Tiempo estimado de lectura 19 minutos
Mis documentos Documentos Relacionados
JURISPRUDENCIAColisión entre moto y automóvil. Rubros indemnizatorios
Se confirma la sentencia que hizo lugar a la demanda resarcitoria de los daños y perjuicios sufridos por el accionante en un accidente de tránsito acaecido en una intersección, al colisionar la moto en la que circulaba con el automóvil conducido por el demandado.

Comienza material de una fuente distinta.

(** *** Start *)

(** [uart_init]: the result and the new [uart_base]; the strings "/arm-io/uart2"
    and "reg" are at [lit_uart2] and [lit_reg].  The result of the path lookup is
    not looked at. *)
Definition uart_init (r : adt_rodata) (m : mem) (adt lit_uart2 lit_reg uart_base : Z) : ST W (Z * Z) :=
  '(_, path) ← lift (adt_path_offset_trace r m adt lit_uart2);
  '(err, reg) ← lift (adt_get_reg r m adt path lit_reg 0);
  let uart_base := match reg with Some (base, _) => base | None => uart_base end in
  if negb (err =? 0) then mret (-1, uart_base) else
  _ ← io_write32 (uart_base + ULCON) ULCON_CS8;
  _ ← io_write32 (uart_base + UCON) UCON_DEFAULT;
  _ ← io_write32 (uart_base + UFCON) 0;
  _ ← io_write32 (uart_base + UMCON) UMCOM_RTS_LOW;
  _ ← uart_setbaud uart_base 115200;
  mret (0, uart_base).
End uart.

(** ** What the driver relies on *)

(** The device [id] at [base]: a status read sends nothing; it finds the
    transmitter free after at most [n] reads, and the receiver filled as long as
    bytes wait, fewer than 2^32.  A write to a free transmitter sends the byte, and a read takes
    the first byte that waits. *)
Class UartLaws (W : Type) `{!Mmio W, !ConsoleWorld W} (id base : Z) (n : nat) : Type := {
  tx_free : W -> Prop;
  tx_wait : W -> nat;
  ul_wait w : (tx_wait w < n)%nat;
  ul_pending w : zlen (pending id w) < 2 ^ 32;
  ul_status w : let '(v, w') := reg_read (base + UTRSTAT) w in
    accepted id w' = accepted id w /\ only_dev id w w' /\
    (if Z.land (u32 v) UTRSTAT_TXBE =? 0 then (tx_wait w' < tx_wait w)%nat else tx_free w') /\
    (pending id w <> [] -> Z.land (u32 v) UTRSTAT_RXD <> 0);
  ul_send w c : tx_free w ->
    accepted id (reg_write (base + UTXH) c w) = accepted id w ++ [c] /\ only_dev id w (reg_write (base + UTXH) c w);
  ul_receive w b rest : pending id w = b :: rest -> let '(v, w') := reg_read (base + URXH) w in
    u8 (u32 v) = b /\ (exists more, pending id w' = rest ++ more) /\ forall j, accepted j w' = accepted j w;
}.

Section laws.
Context {W : Type} `{!Mmio W, !ConsoleWorld W} (id base : Z) (n : nat) `{!UartLaws W id base n}.
Context (Hbase : 0 < base) (Hend : base + UBRDIV < 2 ^ 32).
Implicit Types w : W.

Lemma run_wait_tx k w : (tx_wait w < k)%nat ->
  exists w', io_wait k (base + UTRSTAT) UTRSTAT_TXBE w = Done (tt, w') /\ tx_free w' /\ sent id [] w w'.
Proof using Type*.
  revert w. induction k as [|k IH]; intros w Hk; [lia|]. cbn [io_wait].
  assert (u32 (base + UTRSTAT) = base + UTRSTAT) as Haddr by (apply u32_small; unfold UBRDIV, UTRSTAT in *; lia).
  pose proof (ul_status w) as Hs. destruct (reg_read (base + UTRSTAT) w) as [v w1] eqn:E. destruct Hs as (Ha & Ho & Ht & _).
  erewrite run_bind by (unfold io_read32; by rewrite Haddr, E).
  assert (sent id [] w w1) as Hsent by (split; [by rewrite app_nil_r|done]).
  destruct (Z.land (u32 v) UTRSTAT_TXBE =? 0); [|by exists w1].
  destruct (IH w1) as (w2 & R & Hf & Hs2); [lia|]. exists w2. split; [exact R|]. split; [done|].
  by eapply (sent_trans id [] []).
Qed.

Lemma run_putbyte c w : exists w', uart_putbyte n base c w = Done (tt, w') /\ sent id [c] w w'.
Proof using Type*.
  unfold uart_putbyte. replace (base =? 0) with false by lia.
  destruct (run_wait_tx n w (ul_wait w)) as (w1 & R & Hf & Hs). erewrite run_bind by exact R.
  unfold io_write32. rewrite u32_small by (unfold UBRDIV, UTXH in *; lia).
  exists (reg_write (base + UTXH) c w1). split; [done|]. eapply (sent_trans id [] [c]); [exact Hs|by apply ul_send].
Qed.

Lemma run_uart_write bs w : exists w', uart_write n base bs w = Done (tt, w') /\ sent id bs w w'.
Proof using Type*.
  revert w. induction bs as [|c bs IH]; intros w; cbn [uart_write].
  - exists w. split; [done|apply sent_nil].
  - destruct (run_putbyte c w) as (w1 & R1 & H1). destruct (IH w1) as (w2 & R2 & H2).
    exists w2. split; [by erewrite run_bind by exact R1|]. by eapply (sent_trans id [c] bs).
Qed.

Lemma run_wait_rx k w : pending id w <> [] -> (0 < k)%nat ->
  exists w', io_wait k (base + UTRSTAT) UTRSTAT_RXD w = Done (tt, w') /\ sent id [] w w'.
Proof using Type*.
  intros Hp Hk. destruct k as [|k]; [lia|]. cbn [io_wait].
  assert (u32 (base + UTRSTAT) = base + UTRSTAT) as Haddr by (apply u32_small; unfold UBRDIV, UTRSTAT in *; lia).
  pose proof (ul_status w) as Hs. destruct (reg_read (base + UTRSTAT) w) as [v w1] eqn:E. destruct Hs as (Ha & Ho & _ & Hr).
  erewrite run_bind by (unfold io_read32; by rewrite Haddr, E). rewrite (proj2 (Z.eqb_neq _ _) (Hr Hp)).
  exists w1. split; [done|]. split; [by rewrite app_nil_r|done].
Qed.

En General San Martín, a los 25 días del mes de febrero de dos mil dieciséis, se reúnen en Acuerdo Ordinario las señoras Jueces de la Sala Tercera de la Cámara de Apelación en lo Civil y Comercial del Departamento Judicial San Martín, para pronunciar sentencia en los autos caratulados: “CAPORNIO, CRISTIAN JAVIER C/ ROMANO, MATIAS DANIEL S/ DAÑOS Y PERJUICIOS», y habiéndose practicado oportunamente el sorteo que prescriben los arts. 168 de la Constitución Provincial y 266 del Código Procesal, resultó del mismo que la votación debía realizarse en el orden siguiente: Dras. Gallego y Perez. El Tribunal resolvió plantear y votar las siguientes:
CUESTIONES
1ª) ¿Es ajustada a derecho la sentencia apelada?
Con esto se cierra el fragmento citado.